Given records:
(** X21: The configuration counts as present exactly when both values are set to
    non-empty strings: an empty string is treated like a missing one. *)
Theorem hasSupabaseConfig_iff (supabaseUrl supabaseAnonKey : Config.EnvValue) :
  Config.hasSupabaseConfig supabaseUrl supabaseAnonKey = true <->
  exists url key,
    supabaseUrl = Some url /\ supabaseAnonKey = Some key /\
    url <> "" /\ key <> "".
Proof.
  split; [apply configured_values |].
  intros (url & key & -> & -> & Hurl & Hkey).
  unfold Config.hasSupabaseConfig, Config.js_and; rewrite negb_involutive.
  apply String.eqb_neq in Hurl, Hkey; cbn; rewrite Hurl; cbn.
  now rewrite Hkey.
Qed.

(** X22: The screen [AppContent] shows is decided in this order: missing
    configuration, loading session, missing user; the todo list is shown
    only with configuration, a loaded session and a user. *)
Theorem screen_is_decided_in_order (supabaseUrl supabaseAnonKey : Config.EnvValue)
    (loading : bool) (user : option User) :
  let screen := Config.render supabaseUrl supabaseAnonKey loading user in
  let configured := Config.hasSupabaseConfig supabaseUrl supabaseAnonKey in
  (screen = Config.ConfigurationError <-> configured = false) /\
  (screen = Config.LoadingView <-> configured = true /\ loading = true) /\
  (screen = Config.AuthModal <->
     configured = true /\ loading = false /\ user = None) /\
  (screen = Config.TodoApp <->
     configured = true /\ loading = false /\ user <> None).
Proof.
  cbv zeta; unfold Config.render, Config.AppContent.
  destruct (Config.hasSupabaseConfig supabaseUrl supabaseAnonKey),
    loading, user; cbn; repeat split;
    try discriminate; try tauto; try congruence;
    intros; intuition (try discriminate; try congruence).
Qed.

(** X23: [createClient] is never called with a missing or empty URL or key: it
    gets the two values of the environment when both count as present, and
    "https://placeholder.supabase.co" and "placeholder-key" otherwise. *)
Theorem client_arguments_are_set (supabaseUrl supabaseAnonKey : Config.EnvValue) :
  Config.truthy (fst (Client.supabase supabaseUrl supabaseAnonKey)) = true /\
  Config.truthy (snd (Client.supabase supabaseUrl supabaseAnonKey)) = true /\
  (Config.hasSupabaseConfig supabaseUrl supabaseAnonKey = true ->
   Client.supabase supabaseUrl supabaseAnonKey = (supabaseUrl, supabaseAnonKey)) /\
  (Config.hasSupabaseConfig supabaseUrl supabaseAnonKey = false ->
   Client.supabase supabaseUrl supabaseAnonKey =
     (Some "https://placeholder.supabase.co", Some "placeholder-key")).
Proof.
  unfold Client.supabase.
  destruct (Config.hasSupabaseConfig supabaseUrl supabaseAnonKey) eqn:E;
    [| repeat split; discriminate].
  apply configured_values in E as (url & key & -> & -> & Hurl & Hkey).
  apply String.eqb_neq in Hurl, Hkey; cbn; rewrite Hurl, Hkey.
  repeat split; discriminate.
Qed.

Your assignment: Copy every record again, keeping each word unchanged.

Finished exercise:
(** X21: The configuration counts as present exactly when both values are set to
    non-empty strings: an empty string is treated like a missing one. *)
Theorem hasSupabaseConfig_iff (supabaseUrl supabaseAnonKey : Config.EnvValue) :
  Config.hasSupabaseConfig supabaseUrl supabaseAnonKey = true <->
  exists url key,
    supabaseUrl = Some url /\ supabaseAnonKey = Some key /\
    url <> "" /\ key <> "".
Proof.
  split; [apply configured_values |].
  intros (url & key & -> & -> & Hurl & Hkey).
  unfold Config.hasSupabaseConfig, Config.js_and; rewrite negb_involutive.
  apply String.eqb_neq in Hurl, Hkey; cbn; rewrite Hurl; cbn.
  now rewrite Hkey.
Qed.

(** X22: The screen [AppContent] shows is decided in this order: missing
    configuration, loading session, missing user; the todo list is shown
    only with configuration, a loaded session and a user. *)
Theorem screen_is_decided_in_order (supabaseUrl supabaseAnonKey : Config.EnvValue)
    (loading : bool) (user : option User) :
  let screen := Config.render supabaseUrl supabaseAnonKey loading user in
  let configured := Config.hasSupabaseConfig supabaseUrl supabaseAnonKey in
  (screen = Config.ConfigurationError <-> configured = false) /\
  (screen = Config.LoadingView <-> configured = true /\ loading = true) /\
  (screen = Config.AuthModal <->
     configured = true /\ loading = false /\ user = None) /\
  (screen = Config.TodoApp <->
     configured = true /\ loading = false /\ user <> None).
Proof.
  cbv zeta; unfold Config.render, Config.AppContent.
  destruct (Config.hasSupabaseConfig supabaseUrl supabaseAnonKey),
    loading, user; cbn; repeat split;
    try discriminate; try tauto; try congruence;
    intros; intuition (try discriminate; try congruence).
Qed.

(** X23: [createClient] is never called with a missing or empty URL or key: it
    gets the two values of the environment when both count as present, and
    "https://placeholder.supabase.co" and "placeholder-key" otherwise. *)
Theorem client_arguments_are_set (supabaseUrl supabaseAnonKey : Config.EnvValue) :
  Config.truthy (fst (Client.supabase supabaseUrl supabaseAnonKey)) = true /\
  Config.truthy (snd (Client.supabase supabaseUrl supabaseAnonKey)) = true /\
  (Config.hasSupabaseConfig supabaseUrl supabaseAnonKey = true ->
   Client.supabase supabaseUrl supabaseAnonKey = (supabaseUrl, supabaseAnonKey)) /\
  (Config.hasSupabaseConfig supabaseUrl supabaseAnonKey = false ->
   Client.supabase supabaseUrl supabaseAnonKey =
     (Some "https://placeholder.supabase.co", Some "placeholder-key")).
Proof.
  unfold Client.supabase.
  destruct (Config.hasSupabaseConfig supabaseUrl supabaseAnonKey) eqn:E;
    [| repeat split; discriminate].
  apply configured_values in E as (url & key & -> & -> & Hurl & Hkey).
  apply String.eqb_neq in Hurl, Hkey; cbn; rewrite Hurl, Hkey.
  repeat split; discriminate.
Qed.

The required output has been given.